**Instructions to follow**:
From the data that follows, print exactly the lines starting at the one containing "rewrite length_app; simpl." and ending at the one containing "Lemma catalog_key_dec name"; include both of them and nothing more.

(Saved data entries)
▽
(** The events the successful frames report, oldest first: one for each
    response with at least one detection. *)
Fixpoint reportedEvents (os : list Telemetry.Outcome) : list DetectionEvent :=
  match os with
  | [] => []
  | Telemetry.Resolved _ _ _ _ response eventId eventTime :: os' =>
      if 0 <? length (r_detections response)
      then {| id := eventId; timestamp := eventTime;
              detections := r_detections response;
              thumbnail := r_encoded_image response;
              metadata := r_metadata response |} :: reportedEvents os'
      else reportedEvents os'
  | Telemetry.Rejected _ :: os' => reportedEvents os'
  end.

(** A session with its toasts forgotten. *)
Definition clearToasts (s : Telemetry.Session) : Telemetry.Session :=
  {| Telemetry.latencyHistoryRef := Telemetry.latencyHistoryRef s;
     Telemetry.detectionHistoryRef := Telemetry.detectionHistoryRef s;
     Telemetry.frameCountRef := Telemetry.frameCountRef s;
     Telemetry.currentLatency := Telemetry.currentLatency s;
     Telemetry.detectionCount := Telemetry.detectionCount s;
     Telemetry.sessionStats := Telemetry.sessionStats s;
     Telemetry.detectionEvents := Telemetry.detectionEvents s;
     Telemetry.lastFrameTime := Telemetry.lastFrameTime s;
     Telemetry.toasts := [] |}.

(** A response with the given boxes, and a frame that takes [latency] ms
    and is stamped [now]. *)
Definition response_of (boxes : list BoundingBox) : InferenceResponse :=
  {| r_detections := boxes;
     r_metadata := {| model_path := None;
                      detection_count := Z.of_nat (length boxes);
                      inference_ms := 0; note := None |};
     r_encoded_image := None |}.

Definition frame_at (now latency : Z) (boxes : list BoundingBox)
    : Telemetry.Outcome :=
  Telemetry.Resolved (now - latency) now now now (response_of boxes) "" now.

(** ** Detection list *)


Definition box (l : string) (c : Q) : BoundingBox :=
  {| label := l; confidence := c;
     x_min := 0; y_min := 0; x_max := 1; y_max := 1 |}.

Definition event_of (i : string) (b : BoundingBox) : DetectionEvent :=
  {| id := i; timestamp := 0; detections := [b]; thumbnail := None;
     metadata := {| model_path := None; detection_count := 1;
                    inference_ms := 0; note := None |} |}.

(** The store [[{car: 0.9}, {dog: 0.4}, {car: 0.3}]]. *)
Definition car_dog_car : list DetectionEvent :=
  [ event_of "1" (box "car" (9 # 10));
    event_of "2" (box "dog" (4 # 10));
    event_of "3" (box "car" (3 # 10)) ].

(** ** Overlay *)

(** A 400 x 200 canvas that still shows the box of an earlier frame. *)
Definition stale_box : Overlay.Paint :=
  Overlay.StrokeRect (JS.Num 0) (JS.Num 0) (JS.Num 200) (JS.Num 100)
    "#3b82f6" 2.

Definition used_canvas : Overlay.Canvas :=
  {| Overlay.width := 400; Overlay.height := 200;
     Overlay.context2d := true;
     Overlay.strokeStyle := "#3b82f6"; Overlay.lineWidth := 2;
     Overlay.font := "12px monospace"; Overlay.fillStyle := "white";
     Overlay.surface := [stale_box] |}.

(** ** Health *)

Definition mock_health : Health.HealthStatus :=
  {| Health.status := Health.ok;
     Health.camera := {| Health.available := true; Health.using_mock := true;
                         Health.width := 640; Health.height := 480;
                         Health.fps := 2 |};
     Health.model := {| Health.loaded := true;
                        Health.path := Some "/models/yolo11n.pt"%string;
                        Health.autoload := Some true |} |}.




(** ** Uploads *)

Fixpoint hasComma (s : string) : bool :=
  match s with
  | EmptyString => false
  | String c s' => Ascii.eqb c "," || hasComma s'
  end.

(** ** Scheduler *)

Import LiveView.

(** The timer [startStream] creates from the render [r]. *)
Definition timerOf (id : nat) (r : Render) : Timer :=
  {| timerId := id; interval := JS.div 1000 (inject_Z (fps r));
     callback := r |}.

(** While streaming, [streamIntervalRef] names the one timer alive, and its
    callback is the closure of the render the restart effect last saw;
    while stopped no timer is alive. *)
Definition timersOK (st : State) : Prop :=
  if isStreaming (view st)
  then exists id, streamIntervalRef st = Some id
                  /\ timers st = [timerOf id (lastDeps st)]
  else streamIntervalRef st = None /\ timers st = [].

Definition modelOK (st : State) : Prop :=
  isStreaming (lastDeps st) = true -> isModelLoaded (lastDeps st) = true.

(** Nothing is left to render: the effect has seen the current values. *)
Definition settled (st : State) : Prop := lastDeps st = view st.

Definition Inv (st : State) : Prop := settled st /\ modelOK st /\ timersOK st.

(** The outcomes of the requests that settle in a run, in order. *)
Fixpoint settledOutcomes (es : list Event) : list Telemetry.Outcome :=
  match es with
  | [] => []
  | Settle _ o :: es' => o :: settledOutcomes es'
  | _ :: es' => settledOutcomes es'
  end.

(** The busy flag is set only while a request is in flight. *)
Definition busyMeansPending (st : State) : Prop :=
  isProcessing (view st) = true -> pending st <> [].


Definition no_detections : InferenceResponse :=
  {| r_detections := [];
     r_metadata := {| model_path := None; detection_count := 0;
                      inference_ms := 120; note := None |};
     r_encoded_image := None |}.

Definition first_resolves : Telemetry.Outcome :=
  Telemetry.Resolved 0 130 130 130 no_detections "" 130.

Definition upload_resolves : Telemetry.Outcome :=
  Telemetry.Resolved 40 90 90 90 no_detections "" 90.

(** The component after [Start] and the first tick: one request in
    flight. *)
Definition after_first_tick : State :=
  Eval vm_compute in
    match run [ClickStart; Tick 1] (initial true) with
    | Some st => st
    | None => initial true
    end.

(* ================================================================== *)
(** * Properties *)

(* ------------------------------------------------------------------ *)
(** ** Lists and numbers *)

Section ListFacts.

Context {A : Type}.

Lemma tl_skipn (k : nat) (l : list A) : tl (skipn k l) = skipn (S k) l.
Proof.
  revert l; induction k as [|k IH]; intros [|a l]; simpl; auto.
Qed.

Lemma lastn_length (n : nat) (l : list A) :
  length (Telemetry.lastn n l) = Nat.min n (length l).
Proof. unfold Telemetry.lastn. rewrite length_skipn. lia. Qed.

Lemma lastn_all (n : nat) (l : list A) :
  length l <= n -> Telemetry.lastn n l = l.
Proof.
  intros H. unfold Telemetry.lastn.
  replace (length l - n) with 0 by lia. reflexivity.
Qed.

Lemma lastn_snoc (n : nat) (l : list A) (x : A) :
  n <= length l ->
  Telemetry.lastn (S n) (l ++ [x]) = Telemetry.lastn n l ++ [x].
Proof.
  intros H. unfold Telemetry.lastn.
  rewrite length_app; simpl.
  replace (length l + 1 - S n) with (length l - n) by lia.
  rewrite skipn_app.
  replace (length l - n - length l) with 0 by lia. reflexivity.
Qed.
Lemma confidence_colour_bands_witness :
  conf_color (render_card "Knife" (PyFloat.literal 95 100)) = "#22c55e" /\
  conf_color (render_card "Knife" (PyFloat.literal 65 100)) = "#eab308" /\
  conf_color (render_card "Knife" (PyFloat.literal 80 100)) = "#22c55e" /\
  conf_color (render_card "Knife" (PyFloat.literal 50 100)) = "#eab308" /\
  conf_color (render_card "Knife" (PyFloat.literal 10 100)) = "#ef4444".
Proof.
  split; [|split; [|split; [|split]]].
  - apply (confidence_colour_bands "Knife" (PyFloat.literal 95 100)). reflexivity.
  - apply (confidence_colour_bands "Knife" (PyFloat.literal 65 100)); reflexivity.
  - apply (confidence_colour_bands "Knife" (PyFloat.literal 80 100)). reflexivity.
  - apply (confidence_colour_bands "Knife" (PyFloat.literal 50 100)); reflexivity.
  - apply (confidence_colour_bands "Knife" (PyFloat.literal 10 100)). reflexivity.
Defined.

Lemma threat_lookup_absent name :
  ~ In name (map fst THREAT_INFO_items) -> threat_lookup name = unknown_info.
Proof.
  intros Hnot.
  assert (THREAT_INFO !! name = None) as Hnone.
  { apply not_elem_of_list_to_map_1. rewrite list_elem_of_In. exact Hnot. }
  unfold threat_lookup, dict_get. rewrite Hnone. reflexivity.
Qed.

Lemma threat_lookup_present name info :
  In (name, info) THREAT_INFO_items -> threat_lookup name = info.
Proof.
  intros Hin. simpl in Hin.
  repeat (destruct Hin as [Heq|Hin]; [inversion Heq; subst; vm_compute; reflexivity|]).
  contradiction.
Qed.

Lemma catalog_key_dec name :
  In name (map fst THREAT_INFO_items) \/ ~ In name (map fst THREAT_INFO_items).
Proof. destruct (in_dec String.string_dec name (map fst THREAT_INFO_items)); auto. Qed.

(** X12. The badge class of the result card is one of the four classes
    that [CUSTOM_CSS] styles, except in one case: a predicted label that is
    not a catalog key, shown at a confidence not below 0.30, gets the class
    "risk-unknown", for which the style sheet has no rule. *)
Theorem result_badge_class (predicted_class : string) (confidence : spec_float) :
  let card := render_card predicted_class confidence in
  ~ In "risk-unknown" styled_risk_classes /\
  (In (risk_class card) styled_risk_classes \/ risk_class card = "risk-unknown") /\
  (risk_class card = "risk-unknown" <->
     ~ In predicted_class (map fst THREAT_INFO_items) /\
     PyFloat.ltb confidence lit_0_30 = false).
Proof.
  intros card. subst card. split.
  { simpl. intros H. repeat (destruct H as [H|H]; [discriminate H|]). exact H. }
  unfold render_card.
  destruct (PyFloat.ltb confidence lit_0_30) eqn:Hlt; simpl.
  - split; [left; simpl; tauto|]. split; [discriminate|]. intros [_ H]. discriminate H.
  - destruct (catalog_key_dec predicted_class) as [Hin|Hnot].
    + assert (In (risk_class
                    {| card_predicted_class := predicted_class;
                       card_confidence := confidence;
                       display_name := predicted_class;
                       display_risk := risk (threat_lookup predicted_class);
                       risk_class := "risk-" +:+ PyStr.lower (risk (threat_lookup predicted_class));
                       display_desc := desc (threat_lookup predicted_class);
                       conf_color := conf_color (render_card predicted_class confidence) |})
                 styled_risk_classes) as Hstyled.
      { simpl in Hin.
        repeat (destruct Hin as [Heq|Hin]; [subst predicted_class; vm_compute; tauto|]).
        contradiction. }
      simpl in Hstyled. split; [left; exact Hstyled|]. split.
      * intros Heq. rewrite Heq in Hstyled. simpl in Hstyled.
        repeat (destruct Hstyled as [H|Hstyled]; [discriminate H|]). contradiction.
      * intros [Hnot _]. contradiction.
    + rewrite (threat_lookup_absent _ Hnot). simpl.
      split; [right; reflexivity|]. split; [intros _; split; [exact Hnot|reflexivity]|].
      intros _. reflexivity.
Qed.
△
**Response below**:
  rewrite length_app; simpl.
  replace (length l + 1 - S n) with (length l - n) by lia.
  rewrite skipn_app.
  replace (length l - n - length l) with 0 by lia. reflexivity.
Qed.
Lemma confidence_colour_bands_witness :
  conf_color (render_card "Knife" (PyFloat.literal 95 100)) = "#22c55e" /\
  conf_color (render_card "Knife" (PyFloat.literal 65 100)) = "#eab308" /\
  conf_color (render_card "Knife" (PyFloat.literal 80 100)) = "#22c55e" /\
  conf_color (render_card "Knife" (PyFloat.literal 50 100)) = "#eab308" /\
  conf_color (render_card "Knife" (PyFloat.literal 10 100)) = "#ef4444".
Proof.
  split; [|split; [|split; [|split]]].
  - apply (confidence_colour_bands "Knife" (PyFloat.literal 95 100)). reflexivity.
  - apply (confidence_colour_bands "Knife" (PyFloat.literal 65 100)); reflexivity.
  - apply (confidence_colour_bands "Knife" (PyFloat.literal 80 100)). reflexivity.
  - apply (confidence_colour_bands "Knife" (PyFloat.literal 50 100)); reflexivity.
  - apply (confidence_colour_bands "Knife" (PyFloat.literal 10 100)). reflexivity.
Defined.

Lemma threat_lookup_absent name :
  ~ In name (map fst THREAT_INFO_items) -> threat_lookup name = unknown_info.
Proof.
  intros Hnot.
  assert (THREAT_INFO !! name = None) as Hnone.
  { apply not_elem_of_list_to_map_1. rewrite list_elem_of_In. exact Hnot. }
  unfold threat_lookup, dict_get. rewrite Hnone. reflexivity.
Qed.

Lemma threat_lookup_present name info :
  In (name, info) THREAT_INFO_items -> threat_lookup name = info.
Proof.
  intros Hin. simpl in Hin.
  repeat (destruct Hin as [Heq|Hin]; [inversion Heq; subst; vm_compute; reflexivity|]).
  contradiction.
Qed.

Lemma catalog_key_dec name :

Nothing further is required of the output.